2. Auschwitz, ovvero la teologia di fronte alla fine di tutti i sistemi idealistici che negano il soggetto. "Nella misura - scrive Metz - in cui la teologia assumeva o non assumeva la tragedia di Auschwitz, mi si chiariva il suo grado di apatia e di impermeabilità alle esperienze storiche. La storia è immanente al logos e così anche Auschwitz che racchiude tutte le storie di sofferenza dell’umanità". La teologia, che conosce un senso eterno per la storia, osa guardare in fondo all’abisso di Auschwitz: non solo, dunque, alle cose riuscite ma anche a quelle fallite, per tener viva questa scandalosa memoria. "La memoria passionis, categoria quantomai biblica, diviene categoria universale, categoria di salvezza". La teologia non può tanto risolvere questo dramma, quanto ricordare la questione e annunciare che esiste un dramma inspiegabile, di cui Dio dovrà dare conto.

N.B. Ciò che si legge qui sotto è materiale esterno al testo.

(** One optional flag of the warehouse command. *)
Definition flag_if (b : bool) (token : string) : list string :=
  if b then [token] else [].

(** The warehouse command as the specification words it: the end-date flag
    whenever [end_date] is present. *)
Definition warehouse_command_as_specified (p : BigQuery.t) : list string :=
  ["script/bqetl"; "query"; "backfill";
   (BigQuery.dataset_id p ++ "." ++ BigQuery.destination_table p)%string;
   ("--start-date=" ++ BigQuery.start_date p)%string]
  ++ match BigQuery.end_date p with
     | Some e => [("--end-date=" ++ e)%string]
     | None => []
     end
  ++ match BigQuery.excludes p with
     | Some (x :: l) => [("--exclude=" ++ String.concat "," (x :: l))%string]
     | _ => []
     end
  ++ flag_if (BigQuery.dry_run p) "--dry-run"
  ++ match BigQuery.parallelism p with
     | Some n => if n =? 0 then [] else [("--parallelism=" ++ decimal n)%string]
     | None => []
     end
  ++ flag_if (BigQuery.no_partition p) "--no-partition".

(** The warehouse command with the end-date flag only for a present,
    non-empty [end_date]. *)
Definition warehouse_command (p : BigQuery.t) : list string :=
  ["script/bqetl"; "query"; "backfill";
   (BigQuery.dataset_id p ++ "." ++ BigQuery.destination_table p)%string;
   ("--start-date=" ++ BigQuery.start_date p)%string]
  ++ match BigQuery.end_date p with
     | Some (String c e) => [("--end-date=" ++ String c e)%string]
     | _ => []
     end
  ++ match BigQuery.excludes p with
     | Some (x :: l) => [("--exclude=" ++ String.concat "," (x :: l))%string]
     | _ => []
     end
  ++ flag_if (BigQuery.dry_run p) "--dry-run"
  ++ match BigQuery.parallelism p with
     | Some n => if n =? 0 then [] else [("--parallelism=" ++ decimal n)%string]
     | None => []
     end
  ++ flag_if (BigQuery.no_partition p) "--no-partition".

(** Whether printing the parallelism is refused. *)
Definition too_long_to_print (parallelism : option Z) : bool :=
  match parallelism with
  | Some n => exceeds_max_str_digits n
  | None => false
  end.

(** Calling a method twice in a row on the same object. *)
Definition twice {S A : Type} (m : method S A) : method S (A * A) :=
  first <- m ;;
  second <- m ;;
  ret (first, second).

(** ** Concrete requests used below *)

(** A warehouse request whose [end_date] is the empty string. *)
Definition warehouse_empty_end_date : BigQuery.t :=
  BigQuery.mk "2023-01-01" "events" "telemetry" "moz-fx-data" false false
    (Some "") None None.

(** A warehouse request with no [end_date] and a [start_date] that is not a
    date. *)
Definition warehouse_no_end_bad_start : BigQuery.t :=
  BigQuery.mk "yesterday" "events" "telemetry" "moz-fx-data" false false
    None None None.

(** A warehouse request with no [end_date] and a well-formed [start_date]. *)
Definition warehouse_no_end_good_start : BigQuery.t :=
  BigQuery.mk "2023-01-01" "events" "telemetry" "moz-fx-data" false false
    None None None.

(** An orchestrator request whose filter asks for more repetitions than the
    regular-expression compiler counts. *)
Definition airflow_overflowing_filter : Airflow.t :=
  Airflow.mk "2023-01-01" "2023-01-02" "my_workflow" true true (Some "a{4294967296}").

(** A warehouse request whose [parallelism] has 4301 digits. *)
Definition warehouse_huge_parallelism : BigQuery.t :=
  BigQuery.mk "2023-01-01" "events" "telemetry" "moz-fx-data" false false
    (Some "2023-01-31") None (Some (10 ^ 4300)).

(** The warehouse request of scenario 4. *)
Definition warehouse_scenario_4 : BigQuery.t :=
  BigQuery.mk "2023-01-01" "events" "telemetry" "moz-fx-data" false true
    (Some "2023-01-31") (Some ["a"; "b"]) (Some 4).

(** ** Further definitions for the properties of the whole module *)

(** The filter as both methods test it: an empty one counts as none. *)
Definition effective_filter (task_regex : option string) : option string :=
  match task_regex with
  | Some (String c s) => Some (String c s)
  | _ => None
  end.

(** The optional fields of a warehouse request as the renderer tests them. *)
Definition effective_end_date (end_date : option string) : option string :=
  match end_date with
  | Some (String c s) => Some (String c s)
  | _ => None
  end.

Definition effective_excludes (excludes : option (list string)) : option (list string) :=
  match excludes with
  | Some (x :: l) => Some (x :: l)
  | _ => None
  end.

Definition effective_parallelism (parallelism : option Z) : option Z :=
  match parallelism with
  | Some n => if n =? 0 then None else Some n
  | None => None
  end.

(** A second grammar instance: the calendar date alone (naive), or followed
    by [T00:00:00+00:00] (midnight, aware, at offset zero). *)
Definition iso_date_or_utc_midnight (date_string : string) : option datetime :=
  match iso_calendar_date (substring 0 10 date_string) with
  | Some d =>
      if (String.length date_string =? 10)%nat then Some d
      else if String.eqb (substring 10 (String.length date_string) date_string)
                "T00:00:00+00:00"
           then Some (mk_datetime (year d) (month d) (day d) 0 0 0 0 (Some 0))
           else None
  | None => None
  end.

(** A second compiler instance: a repetition count beyond the compiler's
    limit ends in [OverflowError], not [re.error]. *)
Definition re_sample_overflow (pattern : string) : compiled :=
  if String.eqb pattern "a{4294967296}"
  then CompilerFailure "OverflowError" "the repetition number is too large"
  else re_sample pattern.

(** * Properties *)

Ltac run_method :=
  unfold outcome, object_after, twice,
    Airflow.generate_backfill_command, BigQuery.generate_backfill_command,
    Airflow.validate_date_range, BigQuery.validate_date_range,
    Airflow.validate_regex_pattern,
    bind, ret, raise, call, get_self, try_except;
  cbn.

(** ** Rendering the orchestrator command *)

Lemma airflow_command_shape (p : Airflow.t) :
  Airflow.generate_backfill_command p =
  (Ok ((if Airflow.clear p
        then (if Airflow.dry_run p
              then ["timeout"; "60"; "airflow"; "tasks"; "clear"]
              else ["airflow"; "tasks"; "clear"; "-y"])
        else ["airflow"; "dags"; "backfill"; "--donot-pickle"]
             ++ flag_if (Airflow.dry_run p) "--dry-run")
       ++ filter_tokens (Airflow.task_regex p)
       ++ date_and_name_tokens (Airflow.start_date p) (Airflow.end_date p)
            (Airflow.dag_name p)),
   p).
Proof.
  destruct p as [s e d c dr r].
  destruct c, dr, r as [[|ch r]|]; reflexivity.
Qed.

(** C1. With [clear] and [dry_run] both true the command is the clear command
    with the tokens "timeout", "60" put in front of all of it; for the filter
    "load_.*", the dates 2023-01-01 and 2023-01-02 and the workflow
    "my_workflow" it is exactly the token sequence of scenario 1. *)
Theorem clear_dry_run_is_wrapped_in_timeout :
  (forall s e d r,
     outcome Airflow.generate_backfill_command (Airflow.mk s e d true true r)
     = Ok (["timeout"; "60"]
           ++ (["airflow"; "tasks"; "clear"] ++ filter_tokens r
               ++ date_and_name_tokens s e d)))
  /\ outcome Airflow.generate_backfill_command
       (Airflow.mk "2023-01-01" "2023-01-02" "my_workflow" true true (Some "load_.*"))
     = Ok ["timeout"; "60"; "airflow"; "tasks"; "clear"; "-t"; "load_.*";
           "-s"; "2023-01-01"; "-e"; "2023-01-02"; "my_workflow"].
Proof.
  split.
  - intros s e d r. unfold outcome. rewrite airflow_command_shape. reflexivity.
  - reflexivity.
Qed.

(** C6. With [clear] true and [dry_run] false the command carries the
    confirmation flag "-y" right after the clear subcommand and starts with
    the executable, with no timeout wrapper; with no filter, both dates
    2023-01-01 and the workflow "w" it is exactly the token sequence of
    scenario 2. *)
Theorem clear_without_dry_run_confirms :
  (forall s e d r,
     outcome Airflow.generate_backfill_command (Airflow.mk s e d true false r)
     = Ok (["airflow"; "tasks"; "clear"] ++ ["-y"] ++ filter_tokens r
           ++ date_and_name_tokens s e d))
  /\ outcome Airflow.generate_backfill_command
       (Airflow.mk "2023-01-01" "2023-01-01" "w" true false None)
     = Ok ["airflow"; "tasks"; "clear"; "-y"; "-s"; "2023-01-01"; "-e"; "2023-01-01"; "w"].
Proof.
  split.
  - intros s e d r. unfold outcome. rewrite airflow_command_shape. reflexivity.
  - reflexivity.
Qed.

3. La sfida del Terzo Mondo, ovvero di una teologia che non può più essere eurocentrica. In cammino verso una Chiesa culturalmente policentrica, che non più "ha" una componente terzomondiale ma sempre più "é" chiesa terzomondiale "che ben conosce il patire" e che fa l’esperienza della pericolosità del Cristo e della sua memoria sovversiva. La teologia europea deve con onestà sviluppare una propria "storia di colpevolezza" e permettere una fioritura di queste nuove Chiese povere, che meglio sanno proporre una radicale sequela di Cristo povero ed oppresso. In questa linea sono da apprezzare le comunità di base, che in comunione con i loro vescovi già hanno scritto un lungo martirologio di fedeltà e coerenza. "Il tempo che abbiamo di fronte non sarà il tempo dei grandi leaders carismatici, dei grandi teologi o dei grandi profeti. Sarà piuttosto l’epoca del divenir soggetto di molti piccoli, un’epoca dei piccoli profeti, ovvero della ‘base’".
Solo aiutando le Chiese e i popoli dei Paesi sottosviluppati a divenire soggetti della propria storia, e di una storia planetaria sempre più segnata dalla legge dell’interdipendenza, l’Europa ritroverà quell’identità e quel senso che pare spesso aver smarrito.